A teardown of the device reveals that Broadcom has managed to increase its radio frequency and Wi-Fi connectivity content in Samsung's latest flagship. This is great news for investors, as the Galaxy S8's sales crossed the 5 million mark in less than a month, prompting Samsung to boost production which sets Broadcom's wireless business up for more growth.

But Samsung isn't the only catalyst for Broadcom. Management is also confident of winning a substantial increase in content at its "large North American smartphone customer" -- namely, Apple, which will be using eight of its chips in its next-generation device. Specifically, Broadcom expects 40% content growth at Apple.

The company's dollar content in the previous generation iPhone 7 and 7s had jumped 30%, and a suspected new Broadcom-enabled feature in the next iPhone could boost its content share further. It's widely expected that the chipmaker is going to supply the wireless charging solution for the iPhone 8, which could add a potential $500 million to $600 million in revenue to its coffers.

Broadcom's wireless business could, therefore, grow at a faster pace toward the back end of the year, once Apple's iPhone production ramp-up begins.

Enterprise storage growth will be another tailwind

Broadcom is making huge strides in enterprise storage, as its latest results indicate. Revenue from this segment was up 36% year over year, thanks to strong demand for hard-disk-drive (HDD) and solid-state drive controllers. This segment's revenue contribution is now 17% of the company's top line, but investors can expect more gains, given the problem that Broadcom's storage chips solve.

Broadcom's storage chips are geared to increase the capacity and density of HDDs, so their demand could rise as the amount of storage per disk is increasing. For instance, last year, HDD shipments fell 9.5% from 2015 levels, but the total capacity of the drives jumped close to 30%.

This trend isn't going to die down anytime soon, as high-capacity HDDs are the future of the industry, thanks to their growing adoption among data centers for cloud storage.
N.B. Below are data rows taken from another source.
(* ===== verification/Queue.v ===== *)
(** The linked-list library of src/Nuttx/nx/nuttx/libc/queue and
    include/queue.h: doubly linked queues [dq_*] and singly linked queues
    [sq_*], at the level of the links of the nodes.

    A node is an address (a nonzero integer); the links of all nodes are two
    finite maps, one per field.  A queue header is the pair of its head and
    tail pointers.  A function that receives the address of a header is
    given the header and returns the new one; two headers passed to one
    function are distinct objects. *)
From S2P Require Import Prelude Links.

(** * Data *)

Record links := Links { flinks : gmap Z Z; blinks : gmap Z Z }.

Record queue := Queue { head : Z; tail : Z }.

Definition fl (m : links) (a : Z) : Z := default NULL (flinks m !! a).
Definition bl (m : links) (a : Z) : Z := default NULL (blinks m !! a).
Definition set_fl (a v : Z) (m : links) : links :=
  Links (<[a := v]> (flinks m)) (blinks m).
Definition set_bl (a v : Z) (m : links) : links :=
  Links (flinks m) (<[a := v]> (blinks m)).
Definition set_head (v : Z) (q : queue) : queue := Queue v (tail q).
Definition set_tail (v : Z) (q : queue) : queue := Queue (head q) v.

Definition q_init : queue := Queue NULL NULL.
Definition q_empty (q : queue) : bool := is_null (head q).
(** [sq_move]/[dq_move]: the new first and second headers. *)
Definition q_move (q1 : queue) : queue * queue :=
  (q_init, Queue (head q1) (tail q1)).

(** * Doubly linked queues *)

Definition dq_addfirst (node : Z) (q : queue) (m : links) : queue * links :=
  let m := set_bl node NULL m in
  let m := set_fl node (head q) m in
  if is_null (head q) then (Queue node node, m)
  else let m := set_bl (head q) node m in (set_head node q, m).

Definition dq_addlast (node : Z) (q : queue) (m : links) : queue * links :=
  let m := set_fl node NULL m in
  let m := set_bl node (tail q) m in
  if is_null (head q) then (Queue node node, m)
  else let m := set_fl (tail q) node m in (set_tail node q, m).

Definition dq_addafter (prev node : Z) (q : queue) (m : links) : queue * links :=
  if (is_null (head q) || (prev =? tail q))%bool then dq_addlast node q m
  else
    let next := fl m prev in
    let m := set_bl node prev m in
    let m := set_fl node next m in
    let m := set_bl next node m in
    let m := set_fl prev node m in
    (q, m).
Lemma dt_outside g base st en m L c R F x :
  detached g base st en m L c R F -> x ∈ F ->
  x < caddr c \/ caddr c + csize c <= x.
Proof.
  intros Hd. pose proof (dt_zoom _ _ _ _ _ _ _ _ _ Hd). destruct Hd.
  by eapply list_outside.
Qed.
(** The search of [mm_malloc] is best fit. *)
Lemma malloc_search fuel s :
  16 <= s < 2 ^ 32 -> (length F < fuel)%nat ->
  exists node,
    malloc_loop fuel s (nflink m (nodelist_at base (mm_size2ndx s))) m = Some node /\
    (node = NULL /\ ~ fits s mid \/
     exists L c R, mid = L ++ c :: R /\ node = caddr c /\ calloc c = false /\
       s <= csize c /\
       forall d, d ∈ mid -> calloc d = false -> s <= csize d -> csize c <= csize d).
Proof.
  intros Hs Hfuel. pose proof (ni_list _ _ _ _ _ _ _ Hinv) as HF.
  pose proof chunk_size as Hcs. pose proof free_in_F as HfF. pose proof F_chunk as HFc.
  pose proof (mm_size2ndx_bounds s Hs) as (Hi & Hlo & _).
  set (i := mm_size2ndx s) in *.
  destruct (freelist_head_split base m F i HF) as (F1 & F2 & -> & H1 & _ & _);
    [change MM_NNODES with 19; lia|].
  pose proof HF as [Hc _ Hn Hsort Hh _].
  pose proof (dchain_mid _ _ _ _ _ _ _ Hc) as [_ ->].
  apply dchain_app in Hc as [_ (_ & _ & Hc2)].
  rewrite length_app in Hfuel. simpl in Hfuel.
  destruct (malloc_loop_spec fuel s F2 m) as (Fa & Fb & -> & -> & Ha & Hb);
    [set_solver|by eapply dchain_schain|lia|].
  eexists. split; [done|].
  assert (Hfit : forall d, d ∈ mid -> calloc d = false -> s <= csize d -> caddr d ∈ Fb).
  { intros d Hd Hf Hsd. rewrite <- (Hcs d Hd) in Hsd.
    pose proof (HfF d Hd Hf) as Hin.
    rewrite elem_of_app, elem_of_cons, elem_of_app in Hin.
    rewrite Forall_forall in Ha.
    destruct Hin as [Hin|[Hin|[Hin|Hin]]]; [|rewrite Hin in Hsd| |done].
    - specialize (H1 _ Hin). lia.
    - destruct (Hh (nodelist_at base i)) as [_ H0]; [exists i; change MM_NNODES with 19; split; [lia|done]|].
      lia.
    - specialize (Ha _ Hin). lia. }
  destruct Fb as [|y Fb]; simpl.
  - left. split; [done|]. intros (d & Hd & Hf & Hsd).
    specialize (Hfit d Hd Hf Hsd). by apply not_elem_of_nil in Hfit.
  - right. destruct (HFc y) as (c & Hcm & Hcf & <-); [set_solver|lia|].
    rewrite (Hcs c Hcm) in Hb. pose proof Hcm as Hcm'.
    apply list_elem_of_split in Hcm' as (L & R & HLR). exists L, c, R.
    split_and!; try done. intros d Hd Hdf Hds. specialize (Hfit d Hd Hdf Hds).
    rewrite app_comm_cons, app_assoc in Hsort.
    apply StronglySorted_mid in Hsort as (_ & _ & Hsort).
    apply elem_of_cons in Hfit as [He|Hfit].
    { pose proof (Hcs d Hd) as E. rewrite He, (Hcs c Hcm) in E. lia. }
    rewrite Forall_forall in Hsort. specialize (Hsort _ Hfit). unfold by_weight in Hsort.
    pose proof (Hcs d Hd) as Ed. pose proof (Hcs c Hcm) as Ec.
    rewrite !weight_node in Hsort by lia. lia.
Qed.
End search.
In fact, HDD specialist Seagate believes it will start shipping 20TB HDDs by 2020, compared with 14TB and 16TB configurations in the near term, boosting the market for Broadcom's controllers.

What's more, Broadcom is in the process of making a bigger bet on this market, as it's one of the favorites to acquire Toshiba's flash memory business. Broadcom could buy its way into a booming 3D NAND flash memory market if this deal goes through, and that market could turn into a $39 billion business by 2022, according to one estimate.

The Foolish takeaway

These two catalysts are powerful enough to help Broadcom sustain its terrific growth rate over the long run. So it's easy to see why analysts expect the company's bottom line to grow at 15% annually for the next five years, paving the way for Broadcom stock to soar beyond its current 52-week high.